Es decir, lo importante desde el punto de vista de la problemática a resolver (en este caso el incendio) es la política que se quiere impulsar y los objetivos que ésta persigue (prevenir y atajar los incendios). Alrededor de esta política, los diferentes actores y las diversas instancias gubernamentales deberían compartir responsabilidades y funciones, y acabar configurando así capacidades colectivas de gobierno. Pero ello resulta imposible si aquellos que más directamente deberían asumir criterios de reponsabilidad, que son los presidentes de las Comunidades Autónomas, tratan de desviar la atención sobre sus propios problemas, atacando al gobierno central y situando el tema en un escenario estrictamente electoral.
Es cierto que las jerarquías organizativas (“¿quién es el responsable de este tema?”) resultan eficaces y eficientes cuando se enfrentan a problemas estables y claramente delimitados, pero sufren graves disfunciones cuando se las tienen que ver con asuntos como los incendios que incorporan muchos elementos al mismo tiempo, tanto de pasado como de presente, muy cambiantes en sus orígenes y en su evolución, que son además por definición multisectoriales, y que no reconocen límites administrativos o competenciales y que, por tanto, afectan potencialmente a cualquier esfera de gobierno. Al final lo que hace la diferencia es cuando se une capacidad de intervención conjunta y un fuerte conocimiento de las especificidades territoriales. Pero si aquellos que deberían asumir en primera línea sus responsabilidades de gobierno solo pretenden ocupar espacios de poder, pero no ejercer sus competencias, la cosa se complica.

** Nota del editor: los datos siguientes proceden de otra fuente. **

(* ===== verification/Plist.v ===== *)
(** * Plist: the Foundation values the host inspects

    Dictionaries, arrays, strings and numbers as the property-list and JSON readers
    of the platform produce them.  A number knows whether it is the Boolean
    singleton ([CFBooleanGetTypeID]); a real is its exact value, [None] for NaN and
    the infinities.  A missing key and a nil object are [None]. *)

From stdpp Require Export strings.
From Stdlib Require Import QArith.
From S2P Require Import Prelude.

#[warnings="-register-all"] Inductive value :=
  | VNull
  | VBool (b : bool)
  | VInt (z : Z)
  | VReal (q : option Q)
  | VString (s : string)
  | VArray (l : list value)
  | VDict (d : list (string * value)).

(** [objectForKey:] on a dictionary; keys are unique. *)
Definition dict := list (string * value).

Fixpoint at_key (d : dict) (k : string) : option value :=
  match d with
  | [] => None
  | (k', v) :: d' => if String.eqb k' k then Some v else at_key d' k
  end.

(** [isKindOfClass:] (false on nil). *)
Definition as_dict (v : option value) : option dict := match v with Some (VDict d) => Some d | _ => None end.
Definition as_array (v : option value) : option (list value) := match v with Some (VArray l) => Some l | _ => None end.
Definition as_string (v : option value) : option string := match v with Some (VString s) => Some s | _ => None end.
Definition is_string_value (v : option value) : bool := match as_string v with Some _ => true | None => false end.

(** The exact value of a number; Booleans are the numbers 0 and 1. *)
Definition number (v : value) : option Q :=
  match v with
  | VBool b => Some (if b then 1 else 0)%Q
  | VInt z => Some (inject_Z z)
  | VReal q => q
  | _ => None
  end.
Definition is_number (v : value) : bool :=
  match v with VBool _ | VInt _ | VReal _ => true | _ => false end.
Definition is_boolean (v : value) : bool := match v with VBool _ => true | _ => false end.

(** [isEqual:]: numbers by value, arrays and dictionaries element by element. *)
Fixpoint value_eq (a b : value) : bool :=
  match a, b with
  | VNull, VNull => true
  | VString s, VString t => String.eqb s t
  | VArray l, VArray m =>
      (fix go (l m : list value) : bool :=
         match l, m with
         | [], [] => true
         | x :: l, y :: m => value_eq x y && go l m
         | _, _ => false
         end) l m
  | VDict d, VDict e =>
      Nat.eqb (length d) (length e) &&
      (fix go (d : dict) : bool :=
         match d with
         | [] => true
         | (k, x) :: d => match at_key e k with Some y => value_eq x y && go d | None => false end
         end) d
  | _, _ =>
      is_number a && is_number b &&
      match number a, number b with Some p, Some q => Qeq_bool p q | _, _ => false end
  end.

Definition is_equal (a : option value) (b : value) : bool :=
  match a with Some a => value_eq a b | None => false end.

(** The whole number a value stands for, if it is one. *)
Definition whole (q : Q) : option Z :=
  if Qnum q mod Z.pos (Qden q) =? 0 then Some (Qnum q / Z.pos (Qden q)) else None.

Lemma at_key_in d k v : at_key d k = Some v -> (k, v) ∈ d.
Proof.
  induction d as [|[k' v'] d IH]; [done|]. cbn. destruct (String.eqb_spec k' k) as [->|].
  - intros [= ->]. by left.
  - intros H. right. by apply IH.
Qed.

Lemma whole_inject z : whole (inject_Z z) = Some z.
Proof. unfold whole, inject_Z. cbn [Qnum Qden]. by rewrite Z.mod_1_r, Z.div_1_r. Qed.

Por otro lado, la experiencia en distintas partes del mundo muestra lo importante que es generar lógicas de acción colectiva que permitan que la población disponga de aprendizajes previos sobre cómo actuar en caso de emergencia. Ello exige procesos de educación y sensibilización, implementando programas de educación sobre riesgos climáticos y medidas de adaptación, de manera que se pueda ir fomentando la participación comunitaria en la planificación y gestión de riesgos. En este sentido las directrices del llamado Marco de Sendai resultan pertinentes, pero también fomentar el intercambio entre territorios sobre el tema, de manera que permitan valorar la consideración de las especificidades locales. El fortalecimiento de las capacidades ciudadanas resulta clave para evitar o disminuir drásticamente las pérdidas humanas.
Al final, más allá del espectáculo lamentable de estos días en que se ha combinado incapacidad técnica, estrategias de confusión y camuflaje, combinación de excusas y ataques al adversario para escurrir el bulto, lo que nos debería importar es determinar ante los casos de emergencia que van a ir menudeando, cuál es la combinación de escala, identidad, espacio y poder que genera una mayor factibilidad y legitimidad y actuar de manera articulada y responsable. La cuestión es cómo gestionar episodios excepcionales como el planteado por los incendios ahora, pero antes por el apagón o el COVID desde la imprescindible eficacia y rapidez de respuesta, y al mismo tiempo, respondiendo a las exigencias de equidad, representatividad y capacidad de protección que se exige hoy a un conjunto de esferas de gobierno que no quieran limitarse a ser retóricamente democráticas.